"Ye needn't waste time studyin' 'bout that light, Sandy Marsh," said Mrs. Long, throwing the last stick on the fire, which was only a heap of glowing embers. "'T ain't worth the candle, since everybody in Cashiers knows that mountain is harnted."
"And has been ever since the little old man died up thar all by hisself," chimed in little Miss Bennett.
"I ain't a great believer in harnts," said the elder, "but if you viewed anything like fire up thar, hit certainly wa'n't built by human hands, for there ain't no possible way for a human to git there."
"There's the bridge Josiah Woodring built," Sandy ventured to say. "I crossed over to hit myself once afore the war-time."
"Hit fell into the gorge of its own weight an' rottenness, more 'n a year back," said the elder, "an' hit's certain that no man has set foot on the top of Whiteside since."

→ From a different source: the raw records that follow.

(** C8, on a network where nothing can be opened. *)
Lemma C8_witness :
  urlopen_body (Runtime := unreachable_net) bundle_url = None
  ∧ fetch_tar_file_data (H := unreachable_net) 1 (PyStr bundle_url)
      (__init__ (event_of (Some bundle_url)))
    = (Raise URLError,
       logged (__init__ (event_of (Some bundle_url)))
         [EvUrlopen (PyStr bundle_url)])
  ∧ (∀ fuel' v w',
       attempts (trace (fetch_tar_file_data (H := unreachable_net)
                          fuel' v w').2)
       = S (attempts (trace w')))
  ∧ (1 < rc_stop_after_attempt RETRY_CONFIG)%nat.
Proof.
  assert (urlopen_body (Runtime := unreachable_net) bundle_url = None) as H1
    by reflexivity.
  exact (conj H1
           (C8_single_attempt_no_retry (H := unreachable_net) 1 _ _ H1)).
Defined.

(** C9 as stated fails on a fresh instance whose event has no config:
    [__aenter__] fails on [connection_params], before [_connection] is
    read. *)
Lemma C9_counterexample :
  reachable (H := unreachable_net) (__init__ (event_of (Some bundle_url)))
  ∧ (__aenter__ (__init__ (event_of (Some bundle_url)))).1
    = Raise (AttributeError "connection_params")
  ∧ (__aenter__ (__init__ (event_of (Some bundle_url)))).1
    ≠ Raise (AttributeError "_connection").
Proof.
  split; [constructor|]. split; [vm_compute; reflexivity|].
  vm_compute. discriminate.
Qed.

(** With a config that has the attribute, [__aenter__] gets as far as
    [_connection]. *)
Example aenter_with_connection_params :
  (__aenter__
     (__init__ {| url := Some bundle_url;
                  fetcher := "NginxCephFetchProvider";
                  config := Some config_with_params |})).1
  = Raise (AttributeError "_connection").
Proof. vm_compute. reflexivity. Qed.

(** C9 (amended), on an instance that has run [_fetch_]. *)
Lemma C9_witness :
  reachable (H := unreachable_net)
    (after (H := unreachable_net) Op_fetch
       (__init__ (event_of (Some bundle_url))))
  ∧ (__aenter__ (after (H := unreachable_net) Op_fetch
                   (__init__ (event_of (Some bundle_url))))).1
    = Raise (AttributeError "connection_params")
  ∧ (__aexit__ (after (H := unreachable_net) Op_fetch
                  (__init__ (event_of (Some bundle_url))))).1
    = Raise (AttributeError "_transaction").
Proof.
  assert (reachable (H := unreachable_net)
            (after (H := unreachable_net) Op_fetch
               (__init__ (event_of (Some bundle_url))))) as H1
    by (repeat constructor).
  pose proof (C9_lifecycle_hooks_fail (H := unreachable_net) _ H1)
    as (_ & (e & He & Henter) & Hexit & _).
  split; [exact H1|]. split; [|exact Hexit].
  vm_compute in He. injection He as <-. exact Henter.
Defined.

(** C10, on a response without bytes. *)
Lemma C10_witness :
  urlopen_body (Runtime := serving_bundle []) bundle_url = Some []
  ∧ fetch_tar_file_data (H := serving_bundle []) 1 (PyStr bundle_url)
      (__init__ (event_of (Some bundle_url)))
    = (Ok PyNone,
       logged (__init__ (event_of (Some bundle_url)))
         [EvUrlopen (PyStr bundle_url); EvOpened NetStream;
          EvOpened MemBuffer; EvRead CHUNK 0]).
Proof.
  assert (urlopen_body (Runtime := serving_bundle []) bundle_url = Some [])
    as H1 by reflexivity.
  exact (conj H1
           (C10_empty_body_returns_None (H := serving_bundle []) 0 _ _ H1)).
Defined.

(* ===================================================================== *)
(** * Further properties of provider.py and test.py                       *)
(* ===================================================================== *)

(** ** Reads and writes of the download *)

Lemma reads_app tr1 tr2 : reads (tr1 ++ tr2) = reads tr1 + reads tr2.
Proof. unfold reads. by rewrite List.filter_app, length_app. Qed.

Lemma bytes_read_app tr1 tr2 :
  bytes_read (tr1 ++ tr2) = bytes_read tr1 + bytes_read tr2.
Proof.
  unfold bytes_read. induction tr1 as [|e tr1 IH]; [done|].
  cbn [app fold_right]. destruct e; lia.
Qed.

(** A write at the end of the buffer appends. *)
Lemma BytesIO_write_at_end b s w :
  BytesIO_write {| buf := b; pos := length b; buf_closed := false |} s w
  = (Ok {| buf := b ++ s; pos := length (b ++ s); buf_closed := false |}, w).
Proof.
  unfold BytesIO_write. cbn [buf_closed buf pos].
  rewrite take_ge, Nat.sub_diag, drop_ge, length_app by lia.
  cbn [replicate app]. by rewrite app_nil_r.
Qed.

(** The json decoder touches neither the attributes nor the log. *)
Lemma json_loads_run `{Runtime} v w : json_loads v w = ((json_loads v w).1, w).
Proof.
  unfold json_loads, of_sum.
  destruct v; try done; by destruct (json_decode _).
Qed.

Lemma json_loads_any_world `{Runtime} v w w' :
  (json_loads v w).1 = (json_loads v w').1.
Proof.
  unfold json_loads, of_sum.
  destruct v; try done; by destruct (json_decode _).
Qed.

Section Script.
Context `{Runtime}.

The fresh stick, which was only a branch, burned up and threw a flickering light on the grave faces about the shadowy room, in the midst of a general silence which was broken by the harsh voice of the mistress of the house.
"Hit's obleeged to be the harnts, an' comes 'long o' the bones o' the little old man not havin' had Christian burial up yonder."
"You see," said the elder, "his takin' off wa'n't regular, bein' altogether unbeknownst, otherwise I'd 'a' seen he had gospel service said over him that would 'a' left him layin' easy in his grave."
"Which hit stands to reason he can't do now," put in Mrs. Long, "under that heathen inscription they do say is writ on his headstone. If he really wanted to be forgot, he'd better left word with Jo-siah to bury him without so much as markin' the place; an' everybody knows that unmarked graves holds uneasy spirits."
"Accordin' to that doctrine, Mis' Long," said the major, "whole regiments of harnts 'u'd be marchin' an' counter-marchin' over some battle-fields I know."